▸ **EXERCISE OBJECTIVE**
Some of the lines below need repeating. Reproduce exactly those between the lines holding "as (Hset & _)." and "Import ListNotations.", inclusive.

▸ **RECORD EXCERPTS**
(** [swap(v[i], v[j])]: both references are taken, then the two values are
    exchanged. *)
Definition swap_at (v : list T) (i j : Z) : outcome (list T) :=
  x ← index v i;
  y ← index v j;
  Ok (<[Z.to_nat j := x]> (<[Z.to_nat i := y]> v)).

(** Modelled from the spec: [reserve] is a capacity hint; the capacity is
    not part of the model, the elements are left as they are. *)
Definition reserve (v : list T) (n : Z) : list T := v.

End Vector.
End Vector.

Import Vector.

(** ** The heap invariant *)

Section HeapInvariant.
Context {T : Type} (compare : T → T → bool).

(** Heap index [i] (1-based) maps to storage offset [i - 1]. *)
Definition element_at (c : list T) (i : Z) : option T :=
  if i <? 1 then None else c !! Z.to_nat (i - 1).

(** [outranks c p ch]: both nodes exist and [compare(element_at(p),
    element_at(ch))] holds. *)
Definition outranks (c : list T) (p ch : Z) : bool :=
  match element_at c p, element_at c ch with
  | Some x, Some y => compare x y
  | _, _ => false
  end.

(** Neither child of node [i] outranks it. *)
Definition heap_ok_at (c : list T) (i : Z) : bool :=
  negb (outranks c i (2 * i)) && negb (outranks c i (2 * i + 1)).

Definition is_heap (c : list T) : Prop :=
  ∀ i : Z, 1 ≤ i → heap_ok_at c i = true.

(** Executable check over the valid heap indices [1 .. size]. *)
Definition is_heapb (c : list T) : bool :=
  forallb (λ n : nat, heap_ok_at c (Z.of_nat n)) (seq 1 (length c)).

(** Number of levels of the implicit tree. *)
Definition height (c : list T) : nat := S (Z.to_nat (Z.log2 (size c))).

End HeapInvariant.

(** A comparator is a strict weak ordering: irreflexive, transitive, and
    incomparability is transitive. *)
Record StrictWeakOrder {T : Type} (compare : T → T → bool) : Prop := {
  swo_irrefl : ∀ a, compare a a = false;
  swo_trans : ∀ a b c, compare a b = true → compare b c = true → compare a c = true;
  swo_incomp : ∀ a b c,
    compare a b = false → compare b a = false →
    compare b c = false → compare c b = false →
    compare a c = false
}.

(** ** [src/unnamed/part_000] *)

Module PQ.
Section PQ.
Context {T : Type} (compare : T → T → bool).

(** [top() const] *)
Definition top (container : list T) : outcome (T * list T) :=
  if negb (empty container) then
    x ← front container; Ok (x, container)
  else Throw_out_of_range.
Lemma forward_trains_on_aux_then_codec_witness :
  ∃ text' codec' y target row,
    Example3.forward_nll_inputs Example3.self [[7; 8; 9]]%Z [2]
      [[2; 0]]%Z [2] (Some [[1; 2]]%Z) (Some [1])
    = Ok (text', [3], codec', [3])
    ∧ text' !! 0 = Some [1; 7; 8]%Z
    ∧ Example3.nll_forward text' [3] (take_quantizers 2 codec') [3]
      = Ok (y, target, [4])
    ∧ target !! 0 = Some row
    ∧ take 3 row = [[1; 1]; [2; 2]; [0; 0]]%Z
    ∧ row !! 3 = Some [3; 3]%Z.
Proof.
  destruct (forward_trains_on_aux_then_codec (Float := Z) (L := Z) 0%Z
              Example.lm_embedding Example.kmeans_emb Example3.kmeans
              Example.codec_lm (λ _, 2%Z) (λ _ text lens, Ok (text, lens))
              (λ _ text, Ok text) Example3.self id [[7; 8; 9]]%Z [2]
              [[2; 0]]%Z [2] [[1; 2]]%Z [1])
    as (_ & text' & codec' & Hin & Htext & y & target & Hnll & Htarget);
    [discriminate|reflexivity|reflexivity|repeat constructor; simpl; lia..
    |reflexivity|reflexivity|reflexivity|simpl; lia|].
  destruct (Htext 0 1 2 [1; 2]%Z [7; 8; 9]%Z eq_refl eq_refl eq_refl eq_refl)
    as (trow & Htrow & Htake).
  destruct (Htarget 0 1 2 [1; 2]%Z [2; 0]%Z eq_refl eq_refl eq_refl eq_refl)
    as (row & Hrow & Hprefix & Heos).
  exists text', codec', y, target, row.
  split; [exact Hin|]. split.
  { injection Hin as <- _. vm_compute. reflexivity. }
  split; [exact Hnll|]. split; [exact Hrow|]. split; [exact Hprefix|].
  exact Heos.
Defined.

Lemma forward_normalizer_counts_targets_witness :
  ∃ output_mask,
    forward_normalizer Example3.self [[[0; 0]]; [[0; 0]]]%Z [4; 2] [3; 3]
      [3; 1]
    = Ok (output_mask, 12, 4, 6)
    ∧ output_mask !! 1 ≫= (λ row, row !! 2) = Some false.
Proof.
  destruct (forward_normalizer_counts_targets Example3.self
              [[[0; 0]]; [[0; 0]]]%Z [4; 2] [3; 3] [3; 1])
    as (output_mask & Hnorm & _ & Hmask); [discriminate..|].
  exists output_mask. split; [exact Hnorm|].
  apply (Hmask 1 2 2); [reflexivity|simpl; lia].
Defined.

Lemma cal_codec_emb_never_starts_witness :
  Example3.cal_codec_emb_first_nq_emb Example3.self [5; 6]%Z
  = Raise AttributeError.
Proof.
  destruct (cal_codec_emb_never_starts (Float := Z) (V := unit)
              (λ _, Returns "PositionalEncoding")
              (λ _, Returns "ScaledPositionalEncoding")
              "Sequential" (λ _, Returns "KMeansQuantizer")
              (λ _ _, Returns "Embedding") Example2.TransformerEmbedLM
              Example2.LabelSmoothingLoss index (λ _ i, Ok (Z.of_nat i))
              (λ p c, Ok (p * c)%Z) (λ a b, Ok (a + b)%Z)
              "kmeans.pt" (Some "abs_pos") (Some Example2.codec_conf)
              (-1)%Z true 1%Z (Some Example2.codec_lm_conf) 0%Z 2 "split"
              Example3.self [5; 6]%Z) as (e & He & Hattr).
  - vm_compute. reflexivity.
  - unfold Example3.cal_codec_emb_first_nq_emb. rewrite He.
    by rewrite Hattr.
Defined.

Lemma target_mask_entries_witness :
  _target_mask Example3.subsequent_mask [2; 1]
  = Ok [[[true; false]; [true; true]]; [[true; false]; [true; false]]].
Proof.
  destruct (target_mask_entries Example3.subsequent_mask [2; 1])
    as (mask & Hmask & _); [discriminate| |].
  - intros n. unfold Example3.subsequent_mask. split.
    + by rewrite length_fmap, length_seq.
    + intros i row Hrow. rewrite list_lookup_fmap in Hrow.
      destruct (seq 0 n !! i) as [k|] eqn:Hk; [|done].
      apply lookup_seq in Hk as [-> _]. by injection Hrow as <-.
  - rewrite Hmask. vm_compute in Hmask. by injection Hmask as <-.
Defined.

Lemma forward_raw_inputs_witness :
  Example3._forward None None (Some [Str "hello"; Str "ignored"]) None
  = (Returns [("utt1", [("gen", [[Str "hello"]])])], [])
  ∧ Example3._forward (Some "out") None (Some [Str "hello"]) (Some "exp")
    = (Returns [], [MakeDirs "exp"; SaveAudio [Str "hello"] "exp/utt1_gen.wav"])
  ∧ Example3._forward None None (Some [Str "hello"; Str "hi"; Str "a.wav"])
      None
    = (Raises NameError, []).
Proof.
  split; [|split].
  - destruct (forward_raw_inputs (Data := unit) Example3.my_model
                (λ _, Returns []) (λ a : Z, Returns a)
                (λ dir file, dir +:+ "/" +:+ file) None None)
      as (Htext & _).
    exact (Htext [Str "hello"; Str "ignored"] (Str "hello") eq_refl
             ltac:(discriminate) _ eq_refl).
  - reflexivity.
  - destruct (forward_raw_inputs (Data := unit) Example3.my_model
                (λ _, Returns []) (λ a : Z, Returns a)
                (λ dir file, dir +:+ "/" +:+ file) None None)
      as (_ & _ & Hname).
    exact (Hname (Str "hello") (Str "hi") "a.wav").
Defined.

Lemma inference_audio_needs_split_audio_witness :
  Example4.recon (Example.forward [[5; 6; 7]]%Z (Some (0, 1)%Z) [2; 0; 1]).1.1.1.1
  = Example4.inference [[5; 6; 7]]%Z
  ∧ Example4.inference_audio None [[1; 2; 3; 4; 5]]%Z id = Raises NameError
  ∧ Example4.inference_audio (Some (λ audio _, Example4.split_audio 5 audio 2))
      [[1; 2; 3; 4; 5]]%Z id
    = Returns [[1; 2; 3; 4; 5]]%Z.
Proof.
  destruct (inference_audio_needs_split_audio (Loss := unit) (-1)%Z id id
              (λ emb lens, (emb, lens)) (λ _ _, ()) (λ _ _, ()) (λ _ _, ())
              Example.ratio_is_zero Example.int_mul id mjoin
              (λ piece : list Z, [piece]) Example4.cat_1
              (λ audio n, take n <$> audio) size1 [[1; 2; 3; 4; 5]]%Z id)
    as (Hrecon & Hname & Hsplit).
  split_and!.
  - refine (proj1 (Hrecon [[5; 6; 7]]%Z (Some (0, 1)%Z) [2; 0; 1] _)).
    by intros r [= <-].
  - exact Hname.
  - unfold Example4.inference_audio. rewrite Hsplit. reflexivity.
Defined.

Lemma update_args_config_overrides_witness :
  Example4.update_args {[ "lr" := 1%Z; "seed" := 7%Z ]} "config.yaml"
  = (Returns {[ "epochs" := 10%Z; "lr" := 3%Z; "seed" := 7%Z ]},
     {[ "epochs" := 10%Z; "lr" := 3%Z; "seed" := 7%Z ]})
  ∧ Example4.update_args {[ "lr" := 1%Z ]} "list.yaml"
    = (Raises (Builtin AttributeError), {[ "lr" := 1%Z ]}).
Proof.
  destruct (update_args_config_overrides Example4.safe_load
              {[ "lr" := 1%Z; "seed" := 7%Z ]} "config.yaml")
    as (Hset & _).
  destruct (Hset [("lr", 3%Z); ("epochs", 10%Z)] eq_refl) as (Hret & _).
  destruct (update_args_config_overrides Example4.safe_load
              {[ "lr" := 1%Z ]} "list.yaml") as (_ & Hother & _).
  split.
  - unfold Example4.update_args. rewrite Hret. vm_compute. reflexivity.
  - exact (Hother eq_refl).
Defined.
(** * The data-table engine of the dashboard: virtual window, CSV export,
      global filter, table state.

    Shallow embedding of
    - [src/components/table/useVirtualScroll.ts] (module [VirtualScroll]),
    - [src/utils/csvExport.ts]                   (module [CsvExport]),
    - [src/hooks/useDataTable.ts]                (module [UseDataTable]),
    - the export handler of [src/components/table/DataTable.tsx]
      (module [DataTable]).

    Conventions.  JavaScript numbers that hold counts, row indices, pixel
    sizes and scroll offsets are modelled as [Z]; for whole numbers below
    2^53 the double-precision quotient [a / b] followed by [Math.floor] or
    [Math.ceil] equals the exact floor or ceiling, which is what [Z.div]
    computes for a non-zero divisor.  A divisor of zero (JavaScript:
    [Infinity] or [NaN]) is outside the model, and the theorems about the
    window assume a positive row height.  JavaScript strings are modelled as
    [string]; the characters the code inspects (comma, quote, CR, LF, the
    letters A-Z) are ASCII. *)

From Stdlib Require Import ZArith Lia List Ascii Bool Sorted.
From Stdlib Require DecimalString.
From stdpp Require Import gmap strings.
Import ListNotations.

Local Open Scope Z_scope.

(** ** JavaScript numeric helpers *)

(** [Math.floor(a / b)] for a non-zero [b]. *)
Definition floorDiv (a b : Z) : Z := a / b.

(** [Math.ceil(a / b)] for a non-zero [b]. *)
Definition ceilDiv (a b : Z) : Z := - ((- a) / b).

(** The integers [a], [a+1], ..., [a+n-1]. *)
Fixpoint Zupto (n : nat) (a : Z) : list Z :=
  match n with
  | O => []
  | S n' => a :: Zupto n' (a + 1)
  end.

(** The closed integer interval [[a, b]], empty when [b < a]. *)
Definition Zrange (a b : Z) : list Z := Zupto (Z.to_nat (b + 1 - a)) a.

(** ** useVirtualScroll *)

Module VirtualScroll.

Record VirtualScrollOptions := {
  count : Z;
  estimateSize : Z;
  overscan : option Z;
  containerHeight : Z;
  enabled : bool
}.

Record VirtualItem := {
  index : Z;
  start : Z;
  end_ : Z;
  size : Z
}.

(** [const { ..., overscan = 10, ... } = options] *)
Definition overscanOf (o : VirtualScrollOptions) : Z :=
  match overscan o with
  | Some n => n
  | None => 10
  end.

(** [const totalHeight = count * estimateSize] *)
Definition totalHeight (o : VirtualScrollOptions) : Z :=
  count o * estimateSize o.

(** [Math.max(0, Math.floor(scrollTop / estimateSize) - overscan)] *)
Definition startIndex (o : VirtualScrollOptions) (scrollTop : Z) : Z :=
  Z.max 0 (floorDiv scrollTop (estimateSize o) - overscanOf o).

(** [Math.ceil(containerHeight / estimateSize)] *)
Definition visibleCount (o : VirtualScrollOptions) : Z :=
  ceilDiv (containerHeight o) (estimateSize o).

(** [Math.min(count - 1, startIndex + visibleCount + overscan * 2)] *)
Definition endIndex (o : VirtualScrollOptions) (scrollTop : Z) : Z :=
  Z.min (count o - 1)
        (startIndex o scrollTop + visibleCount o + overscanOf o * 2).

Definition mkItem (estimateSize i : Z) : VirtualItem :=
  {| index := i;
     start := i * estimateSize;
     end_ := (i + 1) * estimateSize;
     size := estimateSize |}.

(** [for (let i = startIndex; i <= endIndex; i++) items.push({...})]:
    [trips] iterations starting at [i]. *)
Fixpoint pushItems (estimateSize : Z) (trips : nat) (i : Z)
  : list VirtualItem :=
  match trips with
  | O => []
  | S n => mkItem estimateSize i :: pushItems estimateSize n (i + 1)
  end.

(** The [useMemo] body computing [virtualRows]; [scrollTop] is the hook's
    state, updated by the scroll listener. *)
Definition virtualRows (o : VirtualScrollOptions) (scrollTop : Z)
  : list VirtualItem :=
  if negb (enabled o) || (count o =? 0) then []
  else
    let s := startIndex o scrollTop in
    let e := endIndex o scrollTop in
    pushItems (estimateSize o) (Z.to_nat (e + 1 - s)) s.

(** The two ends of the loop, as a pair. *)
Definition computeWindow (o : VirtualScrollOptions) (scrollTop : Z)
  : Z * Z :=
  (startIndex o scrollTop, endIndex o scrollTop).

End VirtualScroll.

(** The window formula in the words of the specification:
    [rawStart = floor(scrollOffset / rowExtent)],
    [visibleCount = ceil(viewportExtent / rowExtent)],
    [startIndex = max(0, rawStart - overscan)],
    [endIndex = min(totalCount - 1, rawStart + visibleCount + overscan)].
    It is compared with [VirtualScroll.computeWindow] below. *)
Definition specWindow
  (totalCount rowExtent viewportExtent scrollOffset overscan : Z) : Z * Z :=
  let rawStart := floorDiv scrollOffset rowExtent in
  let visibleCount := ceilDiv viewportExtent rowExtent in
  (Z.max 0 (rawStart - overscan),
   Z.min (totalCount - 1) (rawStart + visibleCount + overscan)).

▸ **ANSWER BELOW**
    as (Hset & _).
  destruct (Hset [("lr", 3%Z); ("epochs", 10%Z)] eq_refl) as (Hret & _).
  destruct (update_args_config_overrides Example4.safe_load
              {[ "lr" := 1%Z ]} "list.yaml") as (_ & Hother & _).
  split.
  - unfold Example4.update_args. rewrite Hret. vm_compute. reflexivity.
  - exact (Hother eq_refl).
Defined.
(** * The data-table engine of the dashboard: virtual window, CSV export,
      global filter, table state.

    Shallow embedding of
    - [src/components/table/useVirtualScroll.ts] (module [VirtualScroll]),
    - [src/utils/csvExport.ts]                   (module [CsvExport]),
    - [src/hooks/useDataTable.ts]                (module [UseDataTable]),
    - the export handler of [src/components/table/DataTable.tsx]
      (module [DataTable]).

    Conventions.  JavaScript numbers that hold counts, row indices, pixel
    sizes and scroll offsets are modelled as [Z]; for whole numbers below
    2^53 the double-precision quotient [a / b] followed by [Math.floor] or
    [Math.ceil] equals the exact floor or ceiling, which is what [Z.div]
    computes for a non-zero divisor.  A divisor of zero (JavaScript:
    [Infinity] or [NaN]) is outside the model, and the theorems about the
    window assume a positive row height.  JavaScript strings are modelled as
    [string]; the characters the code inspects (comma, quote, CR, LF, the
    letters A-Z) are ASCII. *)

From Stdlib Require Import ZArith Lia List Ascii Bool Sorted.
From Stdlib Require DecimalString.
From stdpp Require Import gmap strings.
Import ListNotations.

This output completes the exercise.